DATASET EXCERPTS:
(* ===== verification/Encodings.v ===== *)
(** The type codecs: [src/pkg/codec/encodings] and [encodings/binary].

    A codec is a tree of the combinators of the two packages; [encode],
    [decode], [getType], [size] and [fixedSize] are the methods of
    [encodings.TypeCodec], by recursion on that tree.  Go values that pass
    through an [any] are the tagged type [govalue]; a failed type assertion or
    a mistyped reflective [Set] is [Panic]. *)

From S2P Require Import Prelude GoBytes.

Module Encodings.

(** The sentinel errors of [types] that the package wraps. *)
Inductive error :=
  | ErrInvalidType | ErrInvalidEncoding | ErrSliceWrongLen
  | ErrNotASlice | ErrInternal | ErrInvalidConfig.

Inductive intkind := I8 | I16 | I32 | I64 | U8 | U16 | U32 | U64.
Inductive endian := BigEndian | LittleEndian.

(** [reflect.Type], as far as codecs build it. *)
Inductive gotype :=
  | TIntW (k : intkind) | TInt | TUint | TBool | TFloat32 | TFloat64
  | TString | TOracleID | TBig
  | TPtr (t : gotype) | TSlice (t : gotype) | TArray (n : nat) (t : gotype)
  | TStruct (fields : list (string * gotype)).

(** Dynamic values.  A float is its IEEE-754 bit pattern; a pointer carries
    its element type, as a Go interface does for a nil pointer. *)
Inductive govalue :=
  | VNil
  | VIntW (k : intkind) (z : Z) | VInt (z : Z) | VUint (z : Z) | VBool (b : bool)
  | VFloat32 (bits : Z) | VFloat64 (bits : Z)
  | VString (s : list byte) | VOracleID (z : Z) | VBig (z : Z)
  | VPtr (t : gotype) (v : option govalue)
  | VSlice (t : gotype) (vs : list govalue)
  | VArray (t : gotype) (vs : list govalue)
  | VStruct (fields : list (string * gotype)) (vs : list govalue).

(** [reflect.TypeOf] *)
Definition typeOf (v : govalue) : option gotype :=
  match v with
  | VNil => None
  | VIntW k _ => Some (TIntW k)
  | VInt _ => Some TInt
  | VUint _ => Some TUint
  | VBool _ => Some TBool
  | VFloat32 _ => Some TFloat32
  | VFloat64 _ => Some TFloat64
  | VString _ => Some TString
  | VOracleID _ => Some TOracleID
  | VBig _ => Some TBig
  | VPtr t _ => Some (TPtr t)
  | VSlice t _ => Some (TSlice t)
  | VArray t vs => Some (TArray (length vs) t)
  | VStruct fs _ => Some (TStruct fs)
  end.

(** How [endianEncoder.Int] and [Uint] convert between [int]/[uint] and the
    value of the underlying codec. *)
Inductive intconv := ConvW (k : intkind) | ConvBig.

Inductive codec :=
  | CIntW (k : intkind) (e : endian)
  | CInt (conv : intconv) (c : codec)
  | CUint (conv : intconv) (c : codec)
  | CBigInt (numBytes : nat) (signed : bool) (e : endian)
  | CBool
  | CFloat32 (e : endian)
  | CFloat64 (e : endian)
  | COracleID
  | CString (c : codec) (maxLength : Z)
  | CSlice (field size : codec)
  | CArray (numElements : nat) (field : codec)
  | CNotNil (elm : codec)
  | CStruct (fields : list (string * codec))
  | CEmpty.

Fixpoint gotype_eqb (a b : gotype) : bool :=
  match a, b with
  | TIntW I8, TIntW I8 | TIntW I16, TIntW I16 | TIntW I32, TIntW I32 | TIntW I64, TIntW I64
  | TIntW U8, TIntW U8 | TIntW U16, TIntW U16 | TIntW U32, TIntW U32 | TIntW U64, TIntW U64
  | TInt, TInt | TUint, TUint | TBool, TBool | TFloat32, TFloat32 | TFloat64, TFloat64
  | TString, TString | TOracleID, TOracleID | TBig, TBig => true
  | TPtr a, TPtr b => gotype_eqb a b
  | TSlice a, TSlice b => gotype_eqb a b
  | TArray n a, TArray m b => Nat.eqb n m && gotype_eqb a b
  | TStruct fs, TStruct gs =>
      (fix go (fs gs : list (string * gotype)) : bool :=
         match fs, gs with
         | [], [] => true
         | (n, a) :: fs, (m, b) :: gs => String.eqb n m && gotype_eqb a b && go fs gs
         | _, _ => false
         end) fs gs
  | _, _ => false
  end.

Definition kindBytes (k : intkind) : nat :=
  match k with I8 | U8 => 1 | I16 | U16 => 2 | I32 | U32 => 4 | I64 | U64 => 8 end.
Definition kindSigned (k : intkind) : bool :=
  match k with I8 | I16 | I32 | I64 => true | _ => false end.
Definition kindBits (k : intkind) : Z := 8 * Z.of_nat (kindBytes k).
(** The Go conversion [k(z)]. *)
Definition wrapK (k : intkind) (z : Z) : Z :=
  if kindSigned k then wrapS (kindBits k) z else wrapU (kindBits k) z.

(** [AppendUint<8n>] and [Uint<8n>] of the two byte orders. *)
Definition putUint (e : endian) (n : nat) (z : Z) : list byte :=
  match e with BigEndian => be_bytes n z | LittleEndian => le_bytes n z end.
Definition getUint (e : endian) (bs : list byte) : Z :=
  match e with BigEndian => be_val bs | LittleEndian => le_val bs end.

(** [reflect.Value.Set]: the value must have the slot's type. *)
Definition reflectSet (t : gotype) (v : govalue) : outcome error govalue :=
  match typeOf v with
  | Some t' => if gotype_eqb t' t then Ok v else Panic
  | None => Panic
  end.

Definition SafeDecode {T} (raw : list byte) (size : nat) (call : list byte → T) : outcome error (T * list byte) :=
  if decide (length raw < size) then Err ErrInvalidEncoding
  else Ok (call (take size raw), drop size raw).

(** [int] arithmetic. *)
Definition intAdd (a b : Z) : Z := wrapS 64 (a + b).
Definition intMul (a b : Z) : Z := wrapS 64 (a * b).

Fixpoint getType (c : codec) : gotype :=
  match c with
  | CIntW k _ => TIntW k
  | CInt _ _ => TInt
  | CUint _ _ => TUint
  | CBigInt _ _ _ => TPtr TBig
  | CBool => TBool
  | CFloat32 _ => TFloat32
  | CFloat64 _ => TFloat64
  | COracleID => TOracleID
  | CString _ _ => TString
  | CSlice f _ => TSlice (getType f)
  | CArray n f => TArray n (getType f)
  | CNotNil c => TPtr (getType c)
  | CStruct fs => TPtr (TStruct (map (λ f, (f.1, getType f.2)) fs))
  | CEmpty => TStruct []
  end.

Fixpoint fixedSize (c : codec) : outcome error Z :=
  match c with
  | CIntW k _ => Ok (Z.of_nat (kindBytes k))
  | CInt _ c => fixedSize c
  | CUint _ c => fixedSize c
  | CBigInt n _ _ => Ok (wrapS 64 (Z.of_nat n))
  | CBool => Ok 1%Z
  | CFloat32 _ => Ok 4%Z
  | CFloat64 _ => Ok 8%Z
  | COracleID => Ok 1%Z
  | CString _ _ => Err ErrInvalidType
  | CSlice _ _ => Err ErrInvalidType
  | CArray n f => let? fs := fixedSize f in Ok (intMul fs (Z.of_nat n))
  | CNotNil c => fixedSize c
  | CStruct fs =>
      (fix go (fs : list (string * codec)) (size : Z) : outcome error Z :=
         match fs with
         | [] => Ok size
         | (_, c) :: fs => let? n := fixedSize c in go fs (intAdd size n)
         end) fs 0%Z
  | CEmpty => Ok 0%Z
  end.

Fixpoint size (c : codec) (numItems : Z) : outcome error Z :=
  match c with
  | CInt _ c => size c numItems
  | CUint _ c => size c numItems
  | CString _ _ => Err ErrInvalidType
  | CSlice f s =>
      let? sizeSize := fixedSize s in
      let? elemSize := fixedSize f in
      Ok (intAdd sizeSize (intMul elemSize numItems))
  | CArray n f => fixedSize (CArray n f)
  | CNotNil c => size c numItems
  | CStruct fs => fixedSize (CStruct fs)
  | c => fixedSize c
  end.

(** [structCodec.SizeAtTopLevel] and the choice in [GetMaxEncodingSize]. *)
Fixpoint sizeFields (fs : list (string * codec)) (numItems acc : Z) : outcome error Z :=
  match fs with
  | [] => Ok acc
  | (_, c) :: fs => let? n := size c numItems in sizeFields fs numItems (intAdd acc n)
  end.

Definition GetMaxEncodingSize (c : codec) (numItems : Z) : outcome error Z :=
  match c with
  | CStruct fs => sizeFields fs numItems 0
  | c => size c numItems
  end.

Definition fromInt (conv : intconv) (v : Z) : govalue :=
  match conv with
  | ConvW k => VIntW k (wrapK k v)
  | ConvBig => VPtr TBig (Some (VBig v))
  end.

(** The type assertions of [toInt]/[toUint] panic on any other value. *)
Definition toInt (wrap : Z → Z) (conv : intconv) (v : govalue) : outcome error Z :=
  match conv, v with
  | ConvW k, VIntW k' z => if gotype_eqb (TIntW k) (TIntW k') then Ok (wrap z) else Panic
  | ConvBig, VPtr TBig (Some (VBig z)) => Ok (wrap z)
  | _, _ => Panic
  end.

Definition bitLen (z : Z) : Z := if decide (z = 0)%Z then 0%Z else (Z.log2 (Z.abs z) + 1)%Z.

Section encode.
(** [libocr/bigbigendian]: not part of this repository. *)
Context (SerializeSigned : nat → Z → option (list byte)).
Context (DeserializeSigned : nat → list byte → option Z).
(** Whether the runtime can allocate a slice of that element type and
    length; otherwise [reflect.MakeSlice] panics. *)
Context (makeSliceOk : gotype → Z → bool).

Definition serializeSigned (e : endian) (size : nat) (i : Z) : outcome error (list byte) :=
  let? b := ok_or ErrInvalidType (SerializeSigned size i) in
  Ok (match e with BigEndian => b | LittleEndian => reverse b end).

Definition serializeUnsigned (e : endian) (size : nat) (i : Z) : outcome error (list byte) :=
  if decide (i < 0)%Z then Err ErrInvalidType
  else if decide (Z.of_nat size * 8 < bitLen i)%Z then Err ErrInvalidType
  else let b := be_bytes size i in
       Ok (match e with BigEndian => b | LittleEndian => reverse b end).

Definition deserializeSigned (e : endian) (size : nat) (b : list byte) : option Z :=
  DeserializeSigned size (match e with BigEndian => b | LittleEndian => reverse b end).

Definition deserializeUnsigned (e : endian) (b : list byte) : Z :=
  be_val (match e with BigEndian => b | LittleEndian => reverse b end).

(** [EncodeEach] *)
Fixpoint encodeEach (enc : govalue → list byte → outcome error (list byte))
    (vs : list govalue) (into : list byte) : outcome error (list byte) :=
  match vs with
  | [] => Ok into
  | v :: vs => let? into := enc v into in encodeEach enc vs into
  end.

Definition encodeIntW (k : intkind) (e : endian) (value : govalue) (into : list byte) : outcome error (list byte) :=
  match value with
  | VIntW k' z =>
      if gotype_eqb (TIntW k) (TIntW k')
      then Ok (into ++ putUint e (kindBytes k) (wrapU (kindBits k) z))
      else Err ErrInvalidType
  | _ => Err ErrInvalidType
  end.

WHAT IS BEING ASKED: Give again, exactly as written, every line from the first one above through the line that has "[encodings.TypeCodec], by recursion" in it.

ANSWER FOR THIS EXERCISE:
(* ===== verification/Encodings.v ===== *)
(** The type codecs: [src/pkg/codec/encodings] and [encodings/binary].

    A codec is a tree of the combinators of the two packages; [encode],
    [decode], [getType], [size] and [fixedSize] are the methods of
    [encodings.TypeCodec], by recursion on that tree.  Go values that pass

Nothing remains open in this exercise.